Il n’empêche : la pause estivale, aussi courte soit elle pour une majorité des Européens, est une occasion de faire le point sur ce qui attend le monde dans les mois à venir ; et en particulier la France, même si elle ne veut pas le voir.
Pour le monde, les enjeux, (qui seront bientôt sur la table d’un nième inutile G 20) sont immenses : mettre fin à la boucherie syrienne, sans pourtant faire exploser le pays en une myriade d’émirats, islamistes pour la plupart, de tendances diverses. Eviter qu’à la tension entre les Japonais et les Chinois, par Coréens interposés, s’ajoute une autre, entre les Etats-Unis et la Russie, qui pourrait avoir de bien plus redoutables conséquences. En économie, à l’échelle mondiale, bien des problèmes restent sans solution ; bien des menaces se confirment : le protectionnisme grandit partout ; la croissance se ralentit, même dans les pays les plus prometteurs ; la dette publique continue d’augmenter dans les pays du Nord et réapparait dans certains pays du Sud, comme le Brésil. Le chômage ne se réduit pas. Seuls les Etats-Unis, incorrigibles optimistes, continuent de penser qu’à coup de planche à billets et de gaz de schiste, la crise sera bientôt derrière eux.

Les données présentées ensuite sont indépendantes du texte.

(* ===== verification/SchedulerTheorems.v ===== *)
(** * What the scheduler chooses

    [get_head] folds a comparison over the queue.  The abstract
    specification [best] says which request wins: a good one if there is one,
    the oldest among those, the first in the queue among equally old ones. *)

From S2P Require Import Prelude Request Dram Scheduler SpecDDR3 DeviceTheorems.

(** [i] wins among the indices [I] of the queue. *)
Definition best (good : Request → bool) (q : list Request) (I : list nat) (i : nat) : Prop :=
  i ∈ I ∧ ∃ r, q !! i = Some r ∧
    ∀ j rj, j ∈ I → q !! j = Some rj →
      (good rj = true → good r = true) ∧
      (good r = good rj → arrive r ≤ arrive rj ∧ (arrive r = arrive rj → (i ≤ j)%nat)).

Lemma best_single good q i r : q !! i = Some r → best good q [i] i.
Proof.
  intros Hi. split; [set_solver|]. exists r. split; [done|]. intros j rj ->%list_elem_of_singleton Hj.
  simplify_eq. split; [done|]. intros _. split; [lia|done].
Qed.

Lemma best_pick good q I i j ri rj :
  best good q I i → q !! i = Some ri → q !! j = Some rj → (∀ k, k ∈ I → (k < j)%nat) →
  best good q (I ++ [j]) (pick (good ri) (good rj) ri rj i j).
Proof.
  intros [Hi (r&Hr&Hbest)] Hri Hj Hlt. rewrite Hr in Hri. injection Hri as ->.
  unfold pick. destruct (xorb (good ri) (good rj)) eqn:Hx.
  - destruct (good ri) eqn:Gi, (good rj) eqn:Gj; try done.
    + split; [set_solver|]. exists ri. split; [done|]. rewrite Gi.
      intros k rk [Hk| ->%list_elem_of_singleton]%elem_of_app Hk'; [by apply Hbest|].
      assert (rk = rj) as -> by congruence. by rewrite Gj.
    + split; [set_solver|]. exists rj. split; [done|]. rewrite Gj.
      intros k rk [Hk| ->%list_elem_of_singleton]%elem_of_app Hk'.
      * destruct (Hbest k rk Hk Hk') as [Hg _]. split; [done|]. intros E. specialize (Hg (eq_sym E)). congruence.
      * simplify_eq. split; [done|]. intros _. split; [lia|done].
  - assert (good ri = good rj) as E by (by destruct (good ri), (good rj)).
    destruct (arrive ri <=? arrive rj) eqn:Ha.
    + split; [set_solver|]. exists ri. split; [done|].
      intros k rk [Hk| ->%list_elem_of_singleton]%elem_of_app Hk'; [eauto|]. simplify_eq.
      split; [congruence|]. intros _. split; [lia|]. intros _.
      apply Hlt in Hi. lia.
    + split; [set_solver|]. exists rj. split; [done|].
      intros k rk [Hk| ->%list_elem_of_singleton]%elem_of_app Hk'.
      * destruct (Hbest k rk Hk Hk') as [Hg Ho]. rewrite <-E. split; [done|]. intros E'.
        destruct (Ho E') as [? ?]. split; lia.
      * simplify_eq. split; [done|]. intros _. split; [lia|done].
Qed.

(** A scan whose comparison prefers good requests. *)
Section Scan.
Context {L C S : Type}.
Variables (spec : Spec L C S) (view : CtrlView C) (q : list Request).
Variables (good : Request → bool) (cap : Z) (ty : SchedType) (t : RowTable).
Hypothesis Hcmp : ∀ i j ri rj, q !! i = Some ri → q !! j = Some rj →
  compare spec view cap ty q t i j = Some (pick (good ri) (good rj) ri rj i j, t).

Lemma scan_from n m h :
  (n + m)%nat = length q → best good q (seq 0 n) h →
  ∃ h', foldM (λ ht j, compare spec view cap ty q (snd ht) (fst ht) j) (h, t) (seq n m) = Some (h', t) ∧
        best good q (seq 0 (length q)) h'.
Proof.
  revert n h. induction m as [|m IH]; intros n h Hlen Hb; simpl.
  { exists h. split; [done|]. by rewrite <-Hlen, Nat.add_0_r. }
  destruct (lookup_lt_is_Some_2 q n) as [rn Hn]; [lia|].
  destruct (id Hb) as [_ (rh&Hh&_)]. rewrite (Hcmp _ _ rh rn) by done. simpl.
  apply IH; [lia|]. rewrite seq_S. simpl. apply best_pick; [done..|]. intros k Hk%elem_of_seq. lia.
Qed.

Lemma scan_best :
  q ≠ [] → ∃ h, scan spec view cap ty q t = Some (h, t) ∧ best good q (seq 0 (length q)) h.
Proof.
  intros Hq. destruct (lookup_lt_is_Some_2 q 0) as [r Hr]; [destruct q; simpl; [done|lia]|].
  apply scan_from; [destruct q; simpl; [done|lia]|]. by eapply best_single.
Qed.

End Scan.

Section Plain.
Context {L C S : Type}.
Variables (spec : Spec L C S) (view : CtrlView C) (q : list Request) (ready : Request → bool).
Hypothesis Hready : ∀ r, r ∈ q → v_is_ready view r = Some (ready r).

Lemma compare_frfcfs cap t i j ri rj :
  q !! i = Some ri → q !! j = Some rj →
  compare spec view cap FRFCFS q t i j = Some (pick (ready ri) (ready rj) ri rj i j, t).
Proof.
  intros Hi Hj. unfold compare. rewrite Hi, Hj; simpl.
  by rewrite !Hready by (by eapply list_elem_of_lookup_2).
Qed.

Lemma scan_plain cap ty t :
  ty = FCFS ∨ ty = FRFCFS → q ≠ [] →
  ∃ h, scan spec view cap ty q t = Some (h, t) ∧
    best (λ r, if decide (ty = FCFS) then true else ready r) q (seq 0 (length q)) h.
Proof.
  intros [->| ->]; apply scan_best; intros i j ri rj Hi Hj; [|by apply compare_frfcfs].
  unfold compare. by rewrite Hi, Hj.
Qed.

End Plain.

Section Choice.
Context {L C S : Type}.
Variables (spec : Spec L C S) (view : CtrlView C) (q : list Request) (ready hit open : Request → bool).
Hypothesis Hready : ∀ r, r ∈ q → v_is_ready view r = Some (ready r).
Hypothesis Hhit : ∀ r, r ∈ q → v_is_row_hit view r = Some (hit r).
Hypothesis Hopen : ∀ r, r ∈ q → v_is_row_open view r = Some (open r).

Lemma ready_hit_eq r : r ∈ q → ready_hit view r = Some (ready r && hit r).
Proof. intros Hr. unfold ready_hit. rewrite Hready by done. simpl. destruct (ready r); [by apply Hhit|done]. Qed.

Lemma compare_prior cap t i j ri rj :
  q !! i = Some ri → q !! j = Some rj →
  compare spec view cap FRFCFS_PriorHit q t i j =
    Some (pick (ready ri && hit ri) (ready rj && hit rj) ri rj i j, t).
Proof.
  intros Hi Hj. unfold compare. rewrite Hi, Hj; simpl.
  by rewrite !ready_hit_eq by (by eapply list_elem_of_lookup_2).
Qed.

(** The requests that would close a row another request of the queue hits. *)
Definition violating (r : Request) : bool :=
  negb (hit r) && open r && bool_decide (Exists (λ r', hit r' = true ∧ pre_group spec r' = pre_group spec r) q).

Lemma hit_reqs_from acc l :
  (∀ r, r ∈ l → r ∈ q) →
  foldM (λ acc r, h ← v_is_row_hit view r; Some (if (h : bool) then acc ++ [pre_group spec r] else acc)) acc l =
    Some (acc ++ map (pre_group spec) (filter (λ r, hit r = true) l)).
Proof.
  revert acc. induction l as [|r l IH]; intros acc Hl; [by rewrite app_nil_r|]. simpl.
  rewrite Hhit by set_solver. simpl. rewrite IH by set_solver. rewrite filter_cons.
  destruct (hit r); simpl; [by rewrite <-app_assoc|done].
Qed.

Lemma hit_reqs_eq : hit_reqs spec view q = Some (map (pre_group spec) (filter (λ r, hit r = true) q)).
Proof. unfold hit_reqs. rewrite hit_reqs_from by done. done. Qed.

Lemma violates_hit_eq r :
  r ∈ q →
  violates_hit spec view (map (pre_group spec) (filter (λ r, hit r = true) q)) r = Some (violating r).
Proof.
  intros Hr. unfold violates_hit, violating. rewrite Hhit by done. simpl. destruct (hit r); simpl; [done|].
  rewrite Hopen by done. simpl. do 2 f_equal. apply bool_decide_ext.
  rewrite list_elem_of_fmap, Exists_exists. setoid_rewrite list_elem_of_filter. naive_solver.
Qed.

Definition safe_indices (n : nat) : list nat :=
  filter (λ i, violating <$> q !! i = Some false) (seq 0 n).

Lemma safe_indices_S n r :
  q !! n = Some r → safe_indices (Datatypes.S n) = safe_indices n ++ if violating r then [] else [n].
Proof.
  intros Hr. unfold safe_indices. rewrite seq_S, filter_app. f_equal. simpl. rewrite filter_cons, filter_nil.
  rewrite Hr; simpl. destruct (violating r); by case_decide.
Qed.

Lemma prior_from cap t n m head :
  (n + m)%nat = length q →
  match head with None => safe_indices n = [] | Some h => best ready q (safe_indices n) h end →
  ∃ head', foldM (prior_step spec view (map (pre_group spec) (filter (λ r, hit r = true) q)) cap q t) head (seq n m) =
             Some head' ∧
    match head' with None => safe_indices (length q) = [] | Some h => best ready q (safe_indices (length q)) h end.
Proof.
  revert n head. induction m as [|m IH]; intros n head Hlen Hh; simpl.
  { exists head. split; [done|]. by rewrite <-Hlen, Nat.add_0_r. }
  destruct (lookup_lt_is_Some_2 q n) as [rn Hn]; [lia|].
  unfold prior_step at 2. rewrite Hn; simpl.
  rewrite violates_hit_eq by (eapply list_elem_of_lookup_2; eauto). simpl.
  pose proof (safe_indices_S n rn Hn) as Hs. destruct (violating rn) eqn:V.
  { apply IH; [lia|]. by rewrite Hs, app_nil_r. }
  destruct head as [h|].
  - destruct (id Hh) as [_ (rh&Hrh&_)].
    rewrite (compare_frfcfs spec view q ready Hready _ _ _ _ rh rn) by done. simpl. apply IH; [lia|]. rewrite Hs.
    apply (best_pick ready); [done..|].
    intros k [_ Hk%elem_of_seq]%list_elem_of_filter. lia.
  - apply IH; [lia|]. rewrite Hs, Hh. simpl. by eapply best_single.
Qed.

(** Not every request can violate a hit. *)
Lemma safe_nonempty : q ≠ [] → safe_indices (length q) ≠ [].
Proof.
  intros Hq Hs.
  assert (∀ i r, q !! i = Some r → violating r = true) as Hall.
  { intros i r Hi. destruct (violating r) eqn:V; [done|].
    assert (i ∈ safe_indices (length q)) as Hin; [|rewrite Hs in Hin; by apply elem_of_nil in Hin].
    apply list_elem_of_filter. split; [by rewrite Hi; simpl; rewrite V|]. apply elem_of_seq. apply lookup_lt_Some in Hi. lia. }
  destruct (lookup_lt_is_Some_2 q 0) as [r Hr]; [destruct q; simpl; [done|lia]|].
  pose proof (Hall _ _ Hr) as Hv. unfold violating in Hv. rewrite !andb_true_iff, bool_decide_eq_true, Exists_exists in Hv.
  destruct Hv as [_ (r'&Hr'&Hh&_)]. apply list_elem_of_lookup in Hr' as [j Hj].
  specialize (Hall _ _ Hj). unfold violating in Hall. by rewrite Hh in Hall.
Qed.

Lemma get_head_prior sch t :
  sched_type sch = FRFCFS_PriorHit → q ≠ [] →
  ∃ i, get_head spec view sch q t = Some (Some i, t) ∧
    if decide (Exists (λ r, ready r && hit r = true) q)
    then best (λ r, ready r && hit r) q (seq 0 (length q)) i
    else best ready q (safe_indices (length q)) i.
Proof.
  intros Hty Hq. destruct (scan_best spec view q (λ r, ready r && hit r) (cap sch) FRFCFS_PriorHit t)
    as (h&Hscan&Hb); [by apply compare_prior|done|].
  destruct (id Hb) as [_ (rh&Hrh&Hbest)].
  assert (∀ {A} (x y : A), match q with [] => x | _ => y end = y) as Hm by (by destruct q).
  unfold get_head. rewrite Hm, Hty, Hscan; simpl. rewrite Hrh; simpl.
  rewrite ready_hit_eq by (eapply list_elem_of_lookup_2; eauto). simpl.
  destruct (ready rh && hit rh) eqn:G.
  - exists h. split; [done|]. rewrite decide_True; [done|]. apply Exists_exists. exists rh. split; [|done].
    eapply list_elem_of_lookup_2; eauto.
  - rewrite hit_reqs_eq; simpl.
    destruct (prior_from (cap sch) t 0 (length q) None) as (head&Hf&Hh); [done..|].
    rewrite Hf; simpl. destruct head as [i|]; [|by apply safe_nonempty in Hh].
    exists i. split; [done|]. rewrite decide_False; [done|]. intros (r&Hr&Hg)%Exists_exists.
    apply list_elem_of_lookup in Hr as [j Hj].
    destruct (Hbest j r) as [Hgood _]; [|done|]; [apply elem_of_seq; apply lookup_lt_Some in Hj; lia|].
    specialize (Hgood Hg). simpl in Hgood. congruence.
Qed.

End Choice.

Section Claims.
Context {L C S : Type}.
Variables (spec : Spec L C S) (view : CtrlView C) (q : list Request) (ready hit open : Request → bool).

(** C6: [get_head] with the FCFS and FRFCFS policies returns, on a non-empty
    queue, the oldest request (FCFS), or the oldest ready request and, when
    none is ready, the oldest one (FRFCFS); ties go to the request nearer the
    head of the queue.  The row table is not changed. *)
Theorem get_head_oldest sch t :
  (∀ r, r ∈ q → v_is_ready view r = Some (ready r)) →
  sched_type sch = FCFS ∨ sched_type sch = FRFCFS → q ≠ [] →
  ∃ i, get_head spec view sch q t = Some (Some i, t) ∧
    best (λ r, if decide (sched_type sch = FCFS) then true else ready r) q (seq 0 (length q)) i.
Proof.
  intros Hready Hty Hq.
  destruct (scan_plain spec view q ready Hready (cap sch) (sched_type sch) t Hty Hq) as (h&Hs&Hb).
  exists h. split; [|done]. unfold get_head. destruct q; [done|]. rewrite Hs; simpl.
  rewrite decide_False; [done|]. destruct Hty; congruence.
Qed.

(** C7: [get_head] with the default policy FRFCFS_PriorHit.  On a non-empty
    queue it always returns a request (never [q.end()]): the oldest request
    that is ready and hits the open row if there is one, else the oldest ready
    one (or the oldest, if none is ready) among the requests that violate no
    hit; and the request it returns is never one whose next command would close
    a row that some request of the queue hits. *)
Theorem get_head_prior_hit sch t :
  (∀ r, r ∈ q → v_is_ready view r = Some (ready r)) →
  (∀ r, r ∈ q → v_is_row_hit view r = Some (hit r)) →
  (∀ r, r ∈ q → v_is_row_open view r = Some (open r)) →
  sched_type sch = FRFCFS_PriorHit → q ≠ [] →
  ∃ i r, get_head spec view sch q t = Some (Some i, t) ∧ q !! i = Some r ∧
    (Exists (λ r', ready r' && hit r' = true) q →
       best (λ r', ready r' && hit r') q (seq 0 (length q)) i) ∧
    (¬ Exists (λ r', ready r' && hit r' = true) q →
       best ready q (safe_indices spec q hit open (length q)) i) ∧
    (hit r = false → open r = true → ∀ r', r' ∈ q → hit r' = true → pre_group spec r' ≠ pre_group spec r).
Proof.
  intros Hready Hhit Hopen Hty Hq.
  destruct (get_head_prior spec view q ready hit open Hready Hhit Hopen sch t Hty Hq) as (i&Hg&Hb).
  case_decide as E.
  - destruct (id Hb) as [_ (r&Hr&Hbest)]. exists i, r. split_and!; [done..|].
    intros Hh _. apply Exists_exists in E as (r0&Hr0&Hg0). apply list_elem_of_lookup in Hr0 as [j Hj].
    destruct (Hbest j r0) as [Hgood _]; [apply elem_of_seq; apply lookup_lt_Some in Hj; lia|done|].
    specialize (Hgood Hg0). simpl in Hgood. rewrite Hh, andb_false_r in Hgood. done.
  - destruct (id Hb) as [Hin (r&Hr&_)]. exists i, r. split_and!; [done..|].
    intros Hh Ho r' Hr' Hh' Heq. apply list_elem_of_filter in Hin as [Hv _]. rewrite Hr in Hv; simpl in Hv.
    injection Hv as Hv. unfold violating in Hv. rewrite Hh, Ho in Hv. simpl in Hv.
    apply bool_decide_eq_false in Hv. apply Hv, Exists_exists. eauto.
Qed.

End Claims.

(** *** Witnesses: two requests, the second of which hits the open row. *)
Definition req_old : Request := set_arrive 1 (set_addr_vec [0; 0; 3; 5; 0] (Request_addr 0 READ 0)).
Definition req_hit : Request := set_arrive 2 (set_addr_vec [0; 0; 3; 7; 0] (Request_addr 64 READ 0)).
Definition view0 : CtrlView DDR3.Command :=
  mkView (λ r, Some (bool_decide (r = req_old))) (λ r, Some (bool_decide (r = req_hit))) (λ _, Some true)
    (λ _ _, Some true) 3.

Lemma get_head_oldest_witness :
  ∃ i, get_head spec3 view0 (mkScheduler FRFCFS 16) [req_old; req_hit] ∅ = Some (Some i, ∅) ∧
    best (λ r, bool_decide (r = req_old)) [req_old; req_hit] [0%nat; 1%nat] i.
Proof.
  apply (get_head_oldest spec3 view0 [req_old; req_hit] (λ r, bool_decide (r = req_old))
    (mkScheduler FRFCFS 16) ∅); [done|by right|done].
Defined.

Lemma get_head_prior_hit_witness :
  ∃ i r, get_head spec3 view0 Scheduler0 [req_old; req_hit] ∅ = Some (Some i, ∅) ∧
    [req_old; req_hit] !! i = Some r ∧
    (bool_decide (r = req_hit) = false → true = true → ∀ r', r' ∈ [req_old; req_hit] →
       bool_decide (r' = req_hit) = true → pre_group spec3 r' ≠ pre_group spec3 r).
Proof.
  destruct (get_head_prior_hit spec3 view0 [req_old; req_hit] (λ r, bool_decide (r = req_old))
    (λ r, bool_decide (r = req_hit)) (λ _, true) Scheduler0 ∅) as (i&r&Hg&Hr&_&_&Hv);
    [done|done|done|reflexivity|done|].
  exists i, r. split; [exact Hg|]. split; [exact Hr|exact Hv].
Defined.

En Europe, chacun se rassure en disant qu’il suffit d’attendre que la reprise vienne ailleurs pour qu’elle soit contagieuse, que la récession se termine et que les emplois se fassent moins rares. Certains en tirent même la conclusion que les efforts de réforme, la recapitalisation des banques et la réduction des dettes publiques n’ont plus lieu d’être. Donc, ne rien voir, ne rien dire, ne rien faire. Et tout ira bien.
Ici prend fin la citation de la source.